In the records below, find the line containing "match decrypt_in_place json_scratch" and the line containing "extract_frame_range (slice plain_start"; please repeat exactly the lines from one to the other, both included, and nothing more.

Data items
== == ==

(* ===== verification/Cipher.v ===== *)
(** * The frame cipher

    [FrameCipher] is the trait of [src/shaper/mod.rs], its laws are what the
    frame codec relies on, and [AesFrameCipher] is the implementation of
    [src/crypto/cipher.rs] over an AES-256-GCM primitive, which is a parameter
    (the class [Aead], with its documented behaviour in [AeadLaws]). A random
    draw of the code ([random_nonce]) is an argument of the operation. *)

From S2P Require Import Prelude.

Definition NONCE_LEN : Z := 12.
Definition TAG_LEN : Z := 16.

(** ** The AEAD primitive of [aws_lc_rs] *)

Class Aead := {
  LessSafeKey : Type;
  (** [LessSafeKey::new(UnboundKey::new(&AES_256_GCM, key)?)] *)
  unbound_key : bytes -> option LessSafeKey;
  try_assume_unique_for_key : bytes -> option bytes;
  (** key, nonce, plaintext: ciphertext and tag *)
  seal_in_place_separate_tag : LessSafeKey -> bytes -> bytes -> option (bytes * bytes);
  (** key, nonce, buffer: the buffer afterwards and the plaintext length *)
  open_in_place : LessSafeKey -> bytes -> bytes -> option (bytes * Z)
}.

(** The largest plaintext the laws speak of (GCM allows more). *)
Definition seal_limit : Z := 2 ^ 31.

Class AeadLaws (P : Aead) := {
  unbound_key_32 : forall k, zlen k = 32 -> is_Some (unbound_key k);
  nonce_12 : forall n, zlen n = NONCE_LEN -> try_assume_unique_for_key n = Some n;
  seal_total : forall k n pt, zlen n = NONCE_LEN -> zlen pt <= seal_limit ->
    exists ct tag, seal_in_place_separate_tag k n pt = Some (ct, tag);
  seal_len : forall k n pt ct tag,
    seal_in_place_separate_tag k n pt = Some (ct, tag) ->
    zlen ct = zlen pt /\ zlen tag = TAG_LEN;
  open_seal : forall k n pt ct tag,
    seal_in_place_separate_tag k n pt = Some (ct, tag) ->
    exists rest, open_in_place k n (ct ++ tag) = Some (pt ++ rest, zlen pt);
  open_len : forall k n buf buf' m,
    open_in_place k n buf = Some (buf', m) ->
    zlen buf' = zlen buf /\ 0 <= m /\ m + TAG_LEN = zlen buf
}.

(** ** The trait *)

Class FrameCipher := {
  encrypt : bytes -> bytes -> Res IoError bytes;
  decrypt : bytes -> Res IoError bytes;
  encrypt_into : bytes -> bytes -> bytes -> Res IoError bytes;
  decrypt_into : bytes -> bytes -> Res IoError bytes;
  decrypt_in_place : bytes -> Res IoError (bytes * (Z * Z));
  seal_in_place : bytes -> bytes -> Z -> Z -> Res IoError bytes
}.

== == ==

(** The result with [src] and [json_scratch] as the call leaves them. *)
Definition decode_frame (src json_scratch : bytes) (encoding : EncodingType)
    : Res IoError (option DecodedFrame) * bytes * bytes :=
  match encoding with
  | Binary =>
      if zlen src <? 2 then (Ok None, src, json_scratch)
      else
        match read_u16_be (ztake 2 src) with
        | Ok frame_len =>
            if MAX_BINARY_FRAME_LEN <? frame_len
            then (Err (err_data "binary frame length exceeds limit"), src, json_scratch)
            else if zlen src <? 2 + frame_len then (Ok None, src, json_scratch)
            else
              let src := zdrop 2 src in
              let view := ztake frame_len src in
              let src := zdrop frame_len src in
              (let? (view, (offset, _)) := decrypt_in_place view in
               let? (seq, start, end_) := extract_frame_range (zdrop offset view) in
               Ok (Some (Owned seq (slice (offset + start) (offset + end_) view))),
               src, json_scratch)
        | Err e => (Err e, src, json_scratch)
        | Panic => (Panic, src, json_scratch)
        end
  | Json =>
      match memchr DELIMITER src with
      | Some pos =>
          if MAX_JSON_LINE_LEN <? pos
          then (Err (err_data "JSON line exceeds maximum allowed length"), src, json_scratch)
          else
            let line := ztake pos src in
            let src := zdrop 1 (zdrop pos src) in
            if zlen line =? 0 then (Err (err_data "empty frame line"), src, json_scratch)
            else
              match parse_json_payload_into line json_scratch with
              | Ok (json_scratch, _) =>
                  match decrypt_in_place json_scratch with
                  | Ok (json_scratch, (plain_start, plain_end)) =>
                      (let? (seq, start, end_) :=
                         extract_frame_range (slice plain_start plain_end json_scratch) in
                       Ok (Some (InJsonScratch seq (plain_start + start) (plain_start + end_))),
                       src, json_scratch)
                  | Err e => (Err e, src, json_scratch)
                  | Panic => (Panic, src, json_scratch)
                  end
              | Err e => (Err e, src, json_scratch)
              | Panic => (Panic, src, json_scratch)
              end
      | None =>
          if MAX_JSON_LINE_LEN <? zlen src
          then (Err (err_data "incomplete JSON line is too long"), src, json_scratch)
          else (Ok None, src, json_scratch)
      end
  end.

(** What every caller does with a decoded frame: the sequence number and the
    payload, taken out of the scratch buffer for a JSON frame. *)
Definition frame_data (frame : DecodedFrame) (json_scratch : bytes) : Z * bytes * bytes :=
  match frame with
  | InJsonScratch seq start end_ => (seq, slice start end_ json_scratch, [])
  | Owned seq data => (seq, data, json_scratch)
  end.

== == ==

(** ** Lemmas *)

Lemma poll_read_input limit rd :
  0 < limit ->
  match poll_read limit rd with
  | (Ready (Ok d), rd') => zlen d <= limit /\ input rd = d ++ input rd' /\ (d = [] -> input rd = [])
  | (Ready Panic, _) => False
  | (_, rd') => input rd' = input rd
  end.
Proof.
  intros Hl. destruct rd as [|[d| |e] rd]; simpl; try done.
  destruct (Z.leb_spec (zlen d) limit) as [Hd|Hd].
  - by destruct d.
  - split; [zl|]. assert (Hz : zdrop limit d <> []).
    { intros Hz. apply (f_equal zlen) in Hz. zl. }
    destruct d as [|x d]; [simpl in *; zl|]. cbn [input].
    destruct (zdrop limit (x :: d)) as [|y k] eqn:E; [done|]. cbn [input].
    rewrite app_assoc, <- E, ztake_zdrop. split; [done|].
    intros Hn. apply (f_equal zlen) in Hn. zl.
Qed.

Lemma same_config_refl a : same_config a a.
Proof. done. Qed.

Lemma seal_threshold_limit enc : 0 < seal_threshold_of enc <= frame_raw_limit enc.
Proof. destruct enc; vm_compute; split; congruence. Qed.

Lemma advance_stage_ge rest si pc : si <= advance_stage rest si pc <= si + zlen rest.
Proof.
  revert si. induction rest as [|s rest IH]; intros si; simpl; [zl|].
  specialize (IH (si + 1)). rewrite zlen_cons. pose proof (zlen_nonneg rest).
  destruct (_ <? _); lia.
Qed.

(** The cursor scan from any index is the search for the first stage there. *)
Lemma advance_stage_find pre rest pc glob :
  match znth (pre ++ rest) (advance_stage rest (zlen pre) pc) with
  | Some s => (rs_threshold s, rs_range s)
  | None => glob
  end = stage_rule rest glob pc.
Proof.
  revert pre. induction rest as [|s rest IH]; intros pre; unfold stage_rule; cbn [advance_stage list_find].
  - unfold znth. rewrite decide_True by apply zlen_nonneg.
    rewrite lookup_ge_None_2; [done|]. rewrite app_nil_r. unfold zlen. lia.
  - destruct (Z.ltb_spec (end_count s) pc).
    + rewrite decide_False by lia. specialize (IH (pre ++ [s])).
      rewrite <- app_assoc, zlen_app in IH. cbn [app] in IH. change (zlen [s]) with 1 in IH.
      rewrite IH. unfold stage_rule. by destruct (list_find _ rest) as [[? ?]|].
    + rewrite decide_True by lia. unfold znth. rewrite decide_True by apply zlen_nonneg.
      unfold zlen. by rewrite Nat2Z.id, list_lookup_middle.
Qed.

== == ==

▶ **EXPECTED OUTPUT**
                  match decrypt_in_place json_scratch with
                  | Ok (json_scratch, (plain_start, plain_end)) =>
                      (let? (seq, start, end_) :=
                         extract_frame_range (slice plain_start plain_end json_scratch) in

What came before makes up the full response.